## AIM OF THE EXERCISE
When you reach the line with "v6_get_symlink i.1 w)." in the data below, begin printing lines exactly, and stop once the line with "[edge_node 2 0xa1ff" has been printed.
DATA FOR THIS TASK START
(* ===== verification/V6Edges.v ===== *)
(** Corner cases of RAFS v6 images: inputs the builder accepts and the reader does not read back. *)
From stdpp Require Import sorting.
From S2P Require Import Prelude Utils LittleEndian ChunkInfo Device RafsLayout RafsV5 RafsBlobTable RafsV5Inode CachedInode CachedDir Overlay Builder RafsV6Inode DirectV6 RafsV6Xattr V6Layout V6Dump V6Update V6Image V6Trip.

(** ** Small images *)

(** A directory [/] with children that are no directories, built and mapped. *)
Section edge.
Context (P : Profile).
#[local] Existing Instance P.

Definition edge_image (root : V6Node) (kids : list V6Node) : option (DirectSuperBlockV6 * OndiskInodeWrapper) :=
  let names := sort_by_key id (v6_name <$> kids) in
  let kids := sort_by_key v6_name kids in
  match
    (d ← v6_dir_d_size root names;
     r ← v6_place_all ((d, None, root) :: ((fun n => (0, None, n)) <$> kids)) BootstrapContext_new;
     nodes ← match r.1 with
             | root :: kids => rafsv6_update_dirents (mkV6Tree root ((fun n => mkV6Tree n []) <$> kids)) EROFS_BLOCK_SIZE r.1
             | [] => Panic
             end;
     let '(_, s) := dump_nodes_v6 (2 ^ 20) 0 EROFS_BLOCK_SIZE nodes (mkDump [] 0 ∅ false) in
     let ds := mkDirectV6 EROFS_BLOCK_SIZE 128 (2 ^ 20) (mkMapping (mkFileMap 4096 (zlen (du_bytes s))) (du_bytes s)) in
     w ← inode_wrapper ds 128;
     Ok (E:=errno) (ds, w))
  with Ok r => Some r | _ => None end.

Definition edge_lookup (image : option (DirectSuperBlockV6 * OndiskInodeWrapper)) (name : list Z) : option (io (option Z)) :=
  i ← image; Some (w ← v6_get_child_by_name i.1 i.2 name; Ok (Some (ow_offset w))).
End edge.

Definition edge_node (idx mode size : Z) (path : list (list Z)) (xattrs : gmap (list Z) (list Z)) (target : option (list Z)) : V6Node :=
  mkV6Node (mkNode idx 0 idx 0 (mkV5Inode 0 0 idx 0 0 0 mode size 0 0 1 0 0 0 0 0 0 42 0) [] xattrs target UpperAddition [] path 0) true EROFS_INODE_FLAT_PLAIN 0 [] 0.

(** Empty files with the given names. *)
Definition edge_files (names : list (list Z)) : list V6Node := imap (fun i name => edge_node (Z.of_nat i + 2) 0x81a4 0 [name] ∅ None) names.
Definition edge_root : V6Node := edge_node 1 0x41ed 0 [] ∅ None.


(** ** Directories *)

Definition long_name (n : nat) (i : Z) : list Z := replicate n 97 ++ [i].

(** Sixteen names that fill a block with the entries of the directory and its parent: 4096 bytes. *)
Definition block_of_names : list (list Z) := (long_name 254 <$> seqZ 1 15) ++ [long_name 51 99].


(** Looking up a name that sorts before every entry: [last = pivot - 1] overflows at the first block. *)
Theorem lookup_before_first_entry_overflows :
  edge_lookup dev_profile (edge_image dev_profile edge_root (edge_files [[97]; [98]])) [33] = Some Panic /\
  edge_lookup dev_profile (edge_image dev_profile edge_root (edge_files [[97]; [98]])) [98] = Some (Ok (Some 8320)).
Proof. vm_compute. done. Qed.

(** Names that sort before [.]. *)
Definition low_names : list (list Z) := (fun i => 33 :: replicate 253 97 ++ [i]) <$> seqZ 1 16.

(** The size a directory is placed with counts [.] and [..] first; the entries are packed in sorted order,
    and with enough names that sort before [.] they take more room than was placed: the directory is
    dumped without an error, and none of its entries is found. *)
Theorem directory_size_ignores_order :
  @v6_dir_d_size dev_profile edge_root low_names = Ok 4363 /\
  packed_size (pack (entry_of 0 0 <$> v6_dirents (push_dirents 0 ((fun n => mkV6Tree n []) <$> edge_files low_names) edge_root)) []) = 4390 /\
  Forall (fun name => edge_lookup false (edge_image false edge_root (edge_files low_names)) name = Some (Err ENOENT)) low_names.
Proof. split_and!; [vm_compute; done|vm_compute; done|]. vm_compute. repeat constructor. Qed.

(** ** Inodes *)

Definition edge_symlink (P : Profile) (image : option (DirectSuperBlockV6 * OndiskInodeWrapper)) (name : list Z) : option (io (list Z)) :=
  i ← image; Some (w ← v6_get_child_by_name i.1 i.2 name; v6_get_symlink i.1 w).

(** A symlink to [12345678] with one extended attribute, and a file behind it. *)
Definition edge_target : list Z := [49; 50; 51; 52; 53; 54; 55; 56].
Definition edge_link (value : list Z) : list V6Node :=
  [edge_node 2 0xa1ff 8 [[108]] {[ bytes_of_string "user.a" := value ]} (Some edge_target); edge_node 3 0x81a4 0 [[109]] ∅ None].

(** the tail of data is written right behind the extended attributes, which are aligned to 4, and read
    where the size of the inode is rounded up to 8: the target of a symlink with extended attributes of
    20 bytes loses its first four bytes; with attributes of 24 bytes it reads back. *)
Theorem inline_data_misaligned :
  edge_symlink dev_profile (edge_image dev_profile edge_root (edge_link [1])) [108] = Some (Ok ([53; 54; 55; 56] ++ [0; 0; 0; 0])) /\
  edge_symlink dev_profile (edge_image dev_profile edge_root (edge_link [1; 2; 3; 4])) [108] = Some (Ok edge_target).
Proof. vm_compute. done. Qed.

(** A compact inode has no room for a device number: an extended inode keeps the number of a device, a
    compact one, which [v6_set_inode_compact] chooses for any device with small owner ids, loses it. *)
Theorem compact_device_number_lost inode layout xattrs : is_special inode = true -> v5i_ino inode < 2 ^ 31 ->
  (exists i, new_v6_inode inode layout xattrs true = Ok i /\ oi_rdev i = 0) /\ (exists i, new_v6_inode inode layout xattrs false = Ok i /\ oi_rdev i = v5i_rdev inode) /\
  v6_set_inode_compact false (v6_node (edge_node 1 0x21a4 0 [[97]] ∅ None)) = true.
Proof.
  intros Hs Hi. unfold new_v6_inode. rewrite Hs, (proj2 (Z.leb_le _ _)) by lia. cbn [rassert mbind outcome_bind]. split_and!; [by eexists|by eexists|done].
Qed.

(** Attributes of access control lists have no suffix, and a key must be longer than its prefix. *)
Theorem posix_acl_refused value x :
  xattrs_add (bytes_of_string "system.posix_acl_access") value x = Err EINVAL /\ xattrs_add (bytes_of_string "system.posix_acl_default") value x = Err EINVAL.
Proof. unfold xattrs_add. destruct (_ <? Z.of_nat (length value)) ; vm_compute; done. Qed.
DATA FOR THIS TASK END
## ANSWER TO THE EXERCISE
  i ← image; Some (w ← v6_get_child_by_name i.1 i.2 name; v6_get_symlink i.1 w).

(** A symlink to [12345678] with one extended attribute, and a file behind it. *)
Definition edge_target : list Z := [49; 50; 51; 52; 53; 54; 55; 56].
Definition edge_link (value : list Z) : list V6Node :=
  [edge_node 2 0xa1ff 8 [[108]] {[ bytes_of_string "user.a" := value ]} (Some edge_target); edge_node 3 0x81a4 0 [[109]] ∅ None].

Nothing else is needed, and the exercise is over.